NIS 2 Directive Article 2 – Scope

• Applicability to Public and Private Entities

• The NIS 2 Directive applies to public and private entities listed in Annex I or II.

• Qualifying entities must meet the criteria of medium-sized enterprises under Recommendation 2003/361/EC or exceed the specified thresholds.

• Exemptions from Article 3(4) Recommendation

• Article 3(4) of Recommendation 2003/361/EC does not apply to the NIS 2 Directive.

• Entities in Annex I or II are subject to the Directive regardless of size.

• Specific Cases of Applicability

• The Directive applies to entities providing services through public electronic communications networks, publicly available electronic communications services, trust service providers, top-level domain name registries, or domain name system service providers.

• The Directive also covers sole providers of critical services in a Member State.

• Entities with the potential for service disruption impacting public safety, security, health, systemic risk, or cross-border effects fall under its scope.

• Entities critical at the national or regional level in their sector or interdependent sectors are included.

• Central or regional public administrations providing essential services are subject to the Directive.

• Extension of Scope

• Entities identified as critical under Directive (EU) 2022/2557 and those offering domain name registration services are covered.

• Member States can extend the Directive to local public administration entities and educational institutions engaged in critical research.

• Respect for Member States Responsibilities

• The Directive acknowledges Member States responsibilities for national security, territorial integrity, and law and order.

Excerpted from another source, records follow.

(* ===== verification/TlsPsk.v ===== *)
(** gck-rpc-tls-psk.c: the keys of TLS with pre-shared keys.  OpenSSL asks for the key
    of an identity by calling back; it is looked up in a file of lines
    [identity:hex-key].  Set-up and shutdown of OpenSSL's objects is here too; what
    OpenSSL answers is a parameter.  The reading and writing of a connection are in
    Transport. *)
From S2P Require Import Prelude CString.

(** ** Decoding a key *)

(** A single hex character, -1 for anything else. *)
Definition _tls_psk_to_hex (val : Z) : Z :=
  if (48 <=? val) && (val <=? 57) then val - 48
  else if (97 <=? val) && (val <=? 102) then val - 97 + 10
  else if (65 <=? val) && (val <=? 70) then val - 65 + 10
  else -1.

(** The loop; [hexkey] is what is left of the string, its end is the terminating 0. *)
Fixpoint decode_loop (hexkey : list Z) (psk : block) (psk_len max_psk_len : Z)
    : res (Z * block) :=
  match hexkey with
  | [] => Ok (psk_len, psk)
  | c :: hexkey =>
      if negb (psk_len <? max_psk_len) then (* too long *) Ok (0, psk) else
      (* decode first half of byte, check for errors *)
      let i := _tls_psk_to_hex c in
      if i <? 0 then Ok (0, psk) else
      psk ← poke psk (Z.to_nat psk_len) (wrap8 (Z.shiftl i 4));
      (* decode second half of byte, check for errors *)
      match hexkey with
      | [] => Ok (0, psk)
      | c :: hexkey =>
          let i := _tls_psk_to_hex c in
          if i <? 0 then Ok (0, psk) else
          b ← load psk (Z.to_nat psk_len);
          psk ← poke psk (Z.to_nat psk_len) (wrap8 (Z.lor b i));
          decode_loop hexkey psk (psk_len + 1) max_psk_len
      end
  end.

(** The number of bytes of the key, 0 on failure, and the memory at [psk]. *)
Definition _tls_psk_decode_key (hexkey : list Z) (psk : block) (max_psk_len : Z)
    : res (Z * block) :=
  (* check that length of the key is even *)
  if negb (zlen hexkey mod 2 =? 0) then Ok (0, psk) else
  psk ← mem_write psk 0 (replicate (Z.to_nat max_psk_len) 0);
  decode_loop hexkey psk 0 max_psk_len.

(** ** Reading lines *)

(** A file that is open: what the next calls of [read (fd, buf, 1)] find, a byte each,
    or [None] for an error; at the end nothing. *)
Abbreviation File := (list (option Z)).

(** The loop of [_fgets], with [len] bytes left from [p] on: what is left then, where
    the next byte would go, how many were read. *)
Fixpoint fgets_loop (len p : nat) (n : Z) (buf : block) (fd : File)
    : res (nat * nat * Z * block * File) :=
  match len, fd with
  | O, _ | _, [] => Ok (len, p, n, buf, fd)
  | S _, None :: fd => Ok (len, p, n, buf, fd)
  | S len, Some b :: fd =>
      buf ← poke buf p b;
      if b =? 10 then Ok (len, S p, n + 1, buf, fd) else fgets_loop len (S p) (n + 1) buf fd
  end.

• Exemptions are granted to public administration entities in national security, public security, defense, and law enforcement.

• Entities exclusively serving public administration in these areas are also exempt from specific provisions of the Directive.

In conclusion, the NIS 2 Directive Article 2 – Scope defines the entities and services that fall under its regulatory framework, aiming to ensure the security of critical infrastructure and digital services across the European Union. It sets out specific criteria for determining the entities subject to its requirements, emphasizing the importance of cybersecurity in modern-day digital operations.